(** The registers after an operation. *)
Definition final_regs (md d_step r_step : Z) (eight : bool) (n : Z) (s : sys) : list Z :=
  let init i := FromRegisterFormat (default 0 (regs s !! i)) in
  let acc := accumulated (Z.to_nat (Z.max 1 n)) md eight (mask s) (mems s) d_step r_step
               (data_addr (mad s)) (rbuf_addr (mad s)) (init 13%nat, init 14%nat) in
  write_back eight (results md eight (mems s) (acc.1, acc.2, init 11%nat, init 12%nat)) (regs s).

Lemma started_ready md d_step r_step eight n r l m m' ms Q :
  started md d_step r_step eight n r m m' → mems_wf ms → state m = IDLE → 0 ≤ md < 4 →
  0 ≤ n < 2 ^ 31 → 0 ≤ sram_latency m < 2 ^ 31 →
  (∀ i, 0 ≤ i < Z.max 1 n → in_range (data_addr m + i * d_step) ∧ in_range (rbuf_addr m + i * r_step)) →
  (ready (Z.max 1 n) (enter EX 0 m') ms → runs_to (MkSys (enter EX 0 m') r l ms) Q) →
  runs_to (MkSys m' r l ms) Q.
Proof.
  intros [Hst Hnx Hw Hset Hkept _] Hms Hidle Hmd Hn Hlat Ha HQ.
  destruct Hset as (Emd & Ed & Er & Ee & En), Hkept as (El & Eda & Era).
  eapply reaches_step; [apply (cycle_eq _ (mret ())); [cbn [mad]; by rewrite Hst, Hidle|reflexivity|done]|].
  assert (Hr : ready (Z.max 1 n) (enter EX 0 m') ms).
  { split; try done; try (destruct m'; cbn in *; subst; lia).
    destruct m'. cbn in *. intros i Hi. subst. by apply Ha. }
  specialize (HQ Hr). destruct Hnx as [Hd|[He Hz]].
  - apply (stall_run _ _ _ _ DSTALL EX); [auto|cbn; lia|by destruct m'..|].
    replace (enter EX 0 (enter _ _ _)) with (enter EX 0 m') by (by destruct m'). exact HQ.
  - rewrite He, Hz. exact HQ.
Qed.

(** C9 the multiply-and-add unit: an operation that is started on an idle unit, in any of the
    four modes, ends, for every latency of the memories, number of rounds, steps and mask,
    as long as its addresses are in the memories; the memories are as before, and the
    result registers have what the rounds of sums or maxima over the lanes that are not
    masked, looked up in the table in that mode, leave of the accumulators.  The operation
    without a count does one round. *)
Theorem mad_run (s : sys) (md d_step r_step : Z) (eight : bool) (n : Z)
    (Hidle : running (mad s) = false) (Hms : mems_wf (mems s))
    (Hr : length (regs s) = 16%nat) (Hl : length (mask s) = 8%nat)
    (Hmd : 0 ≤ md < 4) (Hn : 0 ≤ n < 2 ^ 31)
    (Hlat : 0 ≤ sram_latency (mad s) < 2 ^ 31) (Hw : 0 ≤ wait_data_cycle (mad s))
    (Ha : ∀ i, 0 ≤ i < Z.max 1 n →
       in_range (data_addr (mad s) + i * d_step) ∧ in_range (rbuf_addr (mad s) + i * r_step)) :
  ∃ s1, start md d_step r_step eight n s = Some ((), s1, []) ∧
    reaches (quietly (step false)) s1 (λ s',
      running (mad s') = false ∧ mems s' = mems s ∧ mask s' = mask s ∧
      regs s' = final_regs md d_step r_step eight n s).
Proof.
  destruct s as [m r l ms]. cbn in *.
  destruct (start_eq md d_step r_step eight n m r l ms ltac:(lia) Hr Hl Hw Hn) as (m1 & E & Hs).
  exists (MkSys m1 r l ms). split; [exact E|].
  assert (Hst : state m = IDLE). { unfold running in Hidle. by destruct (state m). }
  eapply started_ready; [exact Hs|done..|]. intros Hready.
  apply (rounds_run (Z.to_nat (Z.max 1 n))); [by rewrite Z2Nat.id by lia|].
  intros m' Hm'. destruct (wb_run m' r l ms _ _ Hr Hm') as (m2 & Hc & Hi).
  eapply reaches_step; [exact Hc|]. apply reaches_here. refine (conj Hi (conj eq_refl (conj eq_refl _))).
  cbn [regs]. unfold final_regs. cbn [regs mask mems mad].
  destruct Hs as [_ _ _ (Emd & Ed & Er & Ee & _) (_ & Eda & Era) (t0 & t1 & f0 & f1 & -> & -> & -> & -> & Eo)].
  destruct (Z.to_nat (Z.max 1 n)) as [|k] eqn:Ek; [lia|]. rewrite all_rounds_eq.
  destruct m1. cbn -[accumulated] in *. unfold outputs in Eo. cbn in Eo. injection Eo as -> -> -> ->. by subst.
Qed.

(** Two rounds of four products, the last lane masked: 1 * 0.5 + 2 * 0.25 each. *)
Definition example_mems : CoreMem.t :=
  let b (ws : list Z) : DoubleBuffer.t :=
    DoubleBuffer.switched (DoubleBuffer.DoubleBuffer MEM_SIZE 0xFFFFFFFF ws) in
  CoreMem.Mk (b [0x08000400; 0x08000400]) (b []) (b [0x10002000; 0x10002000]) (b []) (b []) (b []).
Definition example : sys :=
  MkSys (Mk IDLE IDLE 0 false 0 0 0 3 0 0 0 false 0 0 0 0 0 0)
    (replicate 16 0) [true; true; true; false; true; true; true; true] example_mems.

Lemma mad_run_witness :
  (∃ s1, start MODE_NOLUT 8 8 false 2 example = Some ((), s1, []) ∧
     reaches (quietly (step false)) s1 (λ s',
       running (mad s') = false ∧ mems s' = mems example ∧ mask s' = mask example ∧
       regs s' = final_regs MODE_NOLUT 8 8 false 2 example)) ∧
  final_regs MODE_NOLUT 8 8 false 2 example !! 13%nat = Some 0x20000000.
Proof.
  split; [|vm_compute; reflexivity].
  apply (mad_run example MODE_NOLUT 8 8 false 2); try done.
  - intros k. by destruct k.
  - intros i Hi. unfold in_range. cbn. lia.
Defined.

End MadUnit.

What you need to do —
Extract from the data every line where "false" shows up.

Completed exercise —
    (Hidle : running (mad s) = false) (Hms : mems_wf (mems s))
    reaches (quietly (step false)) s1 (λ s',
      running (mad s') = false ∧ mems s' = mems s ∧ mask s' = mask s ∧
  MkSys (Mk IDLE IDLE 0 false 0 0 0 3 0 0 0 false 0 0 0 0 0 0)
    (replicate 16 0) [true; true; true; false; true; true; true; true] example_mems.
  (∃ s1, start MODE_NOLUT 8 8 false 2 example = Some ((), s1, []) ∧
     reaches (quietly (step false)) s1 (λ s',
       running (mad s') = false ∧ mems s' = mems example ∧ mask s' = mask example ∧
       regs s' = final_regs MODE_NOLUT 8 8 false 2 example)) ∧
  final_regs MODE_NOLUT 8 8 false 2 example !! 13%nat = Some 0x20000000.
  apply (mad_run example MODE_NOLUT 8 8 false 2); try done.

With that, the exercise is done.